I had wrist surgery last Thursday to release tendons in my left wrist, Friday morning dh took me to local supermarket, to get some groceries I could manage to eat one handed
While we were thereinthe last aisle they had appeared to have over polished the floor and I slipped over badly injuring my right ankle banging my left elbow. Although I screamed for help as I couldn't get up on my own and dispite the shop being full of employees just chatting to one another at the tolls the only person to hear me was my dh, Had to go to hospital for treatment, can,t use crutches because of wrist surgery so I am stuck in my wheelchair luckily I have one.
I don't usually walk to far because of pain in my legs and back, but I felt up to walking that day wish I hadn't now..

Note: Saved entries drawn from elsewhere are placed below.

(** The chat platform refuses the summary acknowledgement, as it does under
    flood control, and takes the rest. *)
Definition chat_refuses_ack (ev : event) : result unit :=
  match ev with
  | ReplyText (JStr t) =>
      if String.eqb t summary_ack then Raise (TelegramError "Flood control exceeded")
      else Ok tt
  | _ => Ok tt
  end.

(** The search provider is down: the sentinel is relayed and that is all. *)
Definition search_down (ev : event) : result Response :=
  match ev with
  | HttpGet _ _ _ => Raise (RequestError "connect timeout")
  | _ => Ok (ok_response (completion (JStr "unused")))
  end.

(** The chat platform is unreachable: every reply raises. *)
Definition chat_down (ev : event) : result unit :=
  match ev with
  | ReplyText _ => Raise (TelegramError "Timed out")
  | _ => Ok tt
  end.

(** The summarization provider is down; the search provider answers. *)
Definition summarizer_down (found : json) (ev : event) : result Response :=
  match ev with
  | HttpGet _ _ _ => Ok (ok_response found)
  | _ => Raise (RequestError "read timeout")
  end.

(** The search provider answers with the status [status]. *)
Definition search_status (status : Z) (found : json) (ev : event) : result Response :=
  match ev with
  | HttpGet _ _ _ => Ok {| status_code := status; json_body := Ok found |}
  | _ => Ok (ok_response (completion (JStr "unused")))
  end.

(** Initializing the application fails, as it does with a token the
    platform rejects. *)
Definition initialize_fails (ev : event) : result unit :=
  match ev with
  | AppInitialize => Raise (TelegramError "Unauthorized")
  | _ => Ok tt
  end.

(** Four results: a title that mentions an error, a plain one, one without
    url, and a fourth that is not even an object. *)
Definition four_results : json :=
  JDict [("web", JDict [("results",
    JList [JDict [("title", JStr "HTTP Error 404"); ("url", JStr "https://a.example")];
           JDict [("title", JStr "Rocq"); ("url", JStr "https://rocq-prover.org")];
           JDict [("title", JStr "Untitled")];
           JInt 4])])].

(** Stopping the application fails, as it does when it is not running. *)
Definition stop_fails (ev : event) : result unit :=
  match ev with
  | AppStop => Raise (RuntimeError "This Application is not running!")
  | _ => Ok tt
  end.

Definition text_update (t : string) : Update :=
  {| message := Some {| text := Some t |} |}.

(** The digest of [two_results]. *)
Definition two_results_digest : string :=
  "Rocq - https://rocq-prover.org" ++ PyStr.LF ++ "No title - https://example.org".

(** The trace of a run from the empty trace that reaches the delivery of
    [summary]: acknowledgement, search, acknowledgement, summarization and
    the delivery, with no log line. *)
Definition trace_to_delivery (env : Env) (query digest : string) (summary : json)
    : list event :=
  [ReplyText (JStr searching_ack);
   HttpGet brave_url (brave_headers env) (brave_params query);
   ReplyText (JStr summary_ack);
   HttpPost openai_url (openai_headers env) (openai_data digest);
   ReplyText summary].

(** * Properties *)

Example strip_spaces : PyStr.strip "  hello world  " = "hello world".
Proof. reflexivity. Qed.

Example strip_blank : PyStr.strip "   " = "".
Proof. reflexivity. Qed.

Example strip_nbsp_tab :
  PyStr.strip (PyStr.of_bytes [194; 160; 9; 120; 226; 128; 137; 10]) = "x".
Proof. reflexivity. Qed.

Example contains_ci :
  PyStr.contains "error" (PyStr.lower "An ERROR occurred") = true.
Proof. reflexivity. Qed.

Example chars_emoji : List.length (PyStr.chars "🔎 ok") = 4.
Proof. reflexivity. Qed.

Example search_run :
  brave_search (scripted (providers two_results JNull) chat_ok) "rocq" [] =
  ([HttpGet brave_url [("Accept", "application/json"); ("X-Subscription-Token", "brave-key")]
      [("q", JStr "rocq"); ("count", JInt 3)]],
   Ok ("Rocq - https://rocq-prover.org" ++ PyStr.LF ++ "No title - https://example.org")).
Proof. reflexivity. Qed.

Example happy_run :
  replies (fst (handle_message (scripted (providers two_results (JStr "A prover.")) chat_ok)
                  (text_update " rocq ") [])) =
  [JStr searching_ack; JStr summary_ack; JStr "A prover."].
Proof. reflexivity. Qed.

(** ** Strings *)

Lemma bytes_nonempty (c : ascii) (s : string) :
  PyStr.bytes (String c s) = nat_of_ascii c :: PyStr.bytes s.
Proof. reflexivity. Qed.

Lemma char_width_pos (c : nat) : exists w, PyStr.char_width c = S w.
Proof.
  unfold PyStr.char_width.
  destruct (Nat.ltb c 192); [now exists 0 |].
  destruct (Nat.ltb c 224); [now exists 1 |].
  destruct (Nat.ltb c 240); [now exists 2 | now exists 3].
Qed.

(** A non-empty string has a first character, and that character is not the
    empty string. *)
Lemma chars_nonempty (s : string) :
  s <> "" -> exists c cs, PyStr.chars s = c :: cs /\ c <> "".
Proof.
  destruct s as [| a s]; [congruence | intros _].
  unfold PyStr.chars. rewrite bytes_nonempty. cbn [List.length PyStr.chars_of].
  destruct (char_width_pos (nat_of_ascii a)) as [w ->].
  eexists _, _. split; [reflexivity |].
  cbn. discriminate.
Qed.

Lemma truthy_nonempty (s : string) : PyStr.truthy s = true <-> s <> "".
Proof. destruct s; cbn; split; congruence. Qed.
(* ===================================================================== *)
(** * Fast curve against slow curve *)
(* ===================================================================== *)

(** The attack field of the result is [grown] from the base attack. *)
Lemma calculate_stats_attack (g : StatGrowth) (base t : Stats) (level : Z) :
  calculate_stats_at_level g base level = Ok t ->
  grown (attack base) (attack_growth g) level (_get_growth_multiplier g level)
  = Ok (attack t).
Proof.
  unfold calculate_stats_at_level.
  destruct (grown (max_hp base) _ _ _); [|discriminate].
  rewrite !result_bind_Ok.
  destruct (grown (attack base) _ _ _); [|discriminate].
  destruct (grown (defense base) _ _ _); [|discriminate].
  destruct (grown (speed base) _ _ _); [|discriminate].
  destruct (grown (special_attack base) _ _ _); [|discriminate].
  destruct (grown (special_defense base) _ _ _); [|discriminate].
  rewrite !result_bind_Ok. intros [= <-]. reflexivity.
Qed.

Lemma growth_multiplier_fast (g : StatGrowth) (level : Z) :
  growth_curve g = "fast" -> _get_growth_multiplier g level = f1_2.
Proof. unfold _get_growth_multiplier. intros ->. reflexivity. Qed.

Lemma growth_multiplier_slow (g : StatGrowth) (level : Z) :
  growth_curve g = "slow" -> _get_growth_multiplier g level = f0_8.
Proof. unfold _get_growth_multiplier. intros ->. reflexivity. Qed.

Lemma value_f0_8_f1_2 : 0 < value f0_8 /\ value f0_8 <= value f1_2.
Proof.
  unfold f0_8, f1_2. cbn [value].
  pose proof (pow2_pos (-53 - base) ltac:(unfold base; lia)) as Hp.
  replace (-52 - base) with ((-53 - base) + 1) by lia.
  rewrite pow2_split by (unfold base; lia). change (2 ^ 1) with 2.
  lia.
Qed.
(** * Notes manager: the record model, the JSON store and the commands

    A shallow embedding of [notebook/models.py], [notebook/storage.py] and
    [notebook/commands.py], and the properties of the note store proved
    over it.

    Python values read from the file are [json] values; a [Note] has the
    attribute types its class documents.  The file and the clock form the
    [World] that every function threads through; exceptions are outcomes. *)

From Stdlib Require Import ZArith NArith String Ascii.
From stdpp Require Import gmap strings list sorting.

Local Open Scope Z_scope.

(** ** Text *)

(** [str] is [string], the UTF-8 bytes of the text: substring tests and
    comparisons on the bytes agree with Python's on code points. *)

Definition ascii_lower_char (c : ascii) : ascii :=
  let n := N_of_ascii c in
  if ((65 <=? n) && (n <=? 90))%N then ascii_of_N (n + 32) else c.

Fixpoint ascii_lower (s : string) : string :=
  match s with
  | EmptyString => EmptyString
  | String c s' => String (ascii_lower_char c) (ascii_lower s')
  end.

Fixpoint is_ascii (s : string) : bool :=
  match s with
  | EmptyString => true
  | String c s' => (N_of_ascii c <? 128)%N && is_ascii s'
  end.

(** [str.lower].  Python lowers by the Unicode tables; what the
    development relies on is its action on ASCII text. *)
Class StrLower := {
  lower : string → string;
  lower_ascii : ∀ s, is_ascii s = true → lower s = ascii_lower s
}.

(** Lowering of texts without cased letters outside ASCII. *)
Definition AsciiLower : StrLower :=
  {| lower := ascii_lower; lower_ascii := fun _ _ => eq_refl |}.

(** [t in s] on strings. *)
Fixpoint str_in (t s : string) : bool :=
  String.prefix t s ||
  match s with
  | EmptyString => false
  | String _ s' => str_in t s'
  end.

(** The order of texts, by code points: [a <= b] is [String.le a b],
    [a < b] is [str_lt a b]. *)
Definition str_lt (a b : string) : Prop := String.ltb a b.

(** ** The clock *)

(** A [datetime] without time zone, as [datetime.now()] returns it. *)
Record datetime := mkDatetime {
  year : N;
  month : N;
  day : N;
  hour : N;
  minute : N;
  second : N;
  microsecond : N
}.

(** The ranges of the fields of a [datetime]. *)
Definition valid_datetime (d : datetime) : Prop :=
  (1 ≤ year d ≤ 9999 ∧ 1 ≤ month d ≤ 12 ∧ 1 ≤ day d ≤ 31 ∧
   hour d < 24 ∧ minute d < 60 ∧ second d < 60 ∧ microsecond d < 1000000)%N.

Definition digit (d : N) : ascii := ascii_of_N (48 + d).

(** [n] in [k] decimal digits, with leading zeros. *)
Fixpoint digits (k : nat) (n : N) : string :=
  match k with
  | O => EmptyString
  | S k' =>
      String (digit (n / 10 ^ N.of_nat k')) (digits k' (n mod 10 ^ N.of_nat k'))
  end.

(** [datetime.isoformat()]: [YYYY-MM-DDTHH:MM:SS], followed by [.ffffff]
    when the microseconds are not zero. *)
Definition isoformat (d : datetime) : string :=
  digits 4 (year d) +:+ "-" +:+ digits 2 (month d) +:+ "-" +:+
  digits 2 (day d) +:+ "T" +:+ digits 2 (hour d) +:+ ":" +:+
  digits 2 (minute d) +:+ ":" +:+ digits 2 (second d) +:+
  (if (microsecond d =? 0)%N then EmptyString
   else "." +:+ digits 6 (microsecond d)).

(** The first of two comparisons that is not [Eq]. *)
Definition lex (c1 c2 : comparison) : comparison :=
  match c1 with Eq => c2 | Lt => Lt | Gt => Gt end.

(** The order of time on [datetime]s. *)
Definition datetime_compare (a b : datetime) : comparison :=
  lex (year a ?= year b)%N
 (lex (month a ?= month b)%N
 (lex (day a ?= day b)%N
 (lex (hour a ?= hour b)%N
 (lex (minute a ?= minute b)%N
 (lex (second a ?= second b)%N
      (microsecond a ?= microsecond b)%N))))).

Definition datetime_le (a b : datetime) : Prop := datetime_compare a b ≠ Gt.
Definition datetime_lt (a b : datetime) : Prop := datetime_compare a b = Lt.

(** [datetime.now()]: [clock t] is what the [t]-th reading of the clock
    returns. *)
Class Clock := {
  clock : nat → datetime;
  clock_valid : ∀ t, valid_datetime (clock t)
}.

(** [datetime.now().isoformat()] at the [t]-th reading. *)
Definition now `{Clock} (t : nat) : string := isoformat (clock t).

(** [datetime.fromisoformat]: [fromisoformat_ok s] when it returns for the
    text [s]; it raises [ValueError] otherwise.  The texts it accepts
    depend on the version of Python. *)
Class FromIsoformat := {
  fromisoformat_ok : string → bool
}.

My dh with heavy trad work boots nearly slipped as well, hence we think they had over polished the floors. There was a cleaner behind one of the tills just at the end of a very nearby aisle. We told her about the trip and floor and she apologised immediately and said she would deal with it straight away. No warning signs were out. It was very early in the morning they had only been opened for half hour or so when I fell and hardly anyone was in there apart from staff,
At the end of the aisle by the tills the cleaner was there, so tol
I feel like I have been hit by a truck everywhere is bruised and battered and even delayed injuries are coming out like this morning my back has gone numb. It does this every now and then so can't put it fully down to fall but it has certainly aggreviated things.
Trouble is our home is to narrow for wheelchair so I have mainly been stuck in bed, can't beleive how much this has affected me it or taken its toll on my body. Just feeling fed up and alone.
To top it off my youngest kitty was taken seriously ill last night and had dh had to rush him to vets at midnight, if we left it he might have died. He has been looking after me all week hardly leaving my side he has always been my little shadow and I'm missing him,
All in all am just upset, hurting, fed up and feeling a bit lonely at the moment.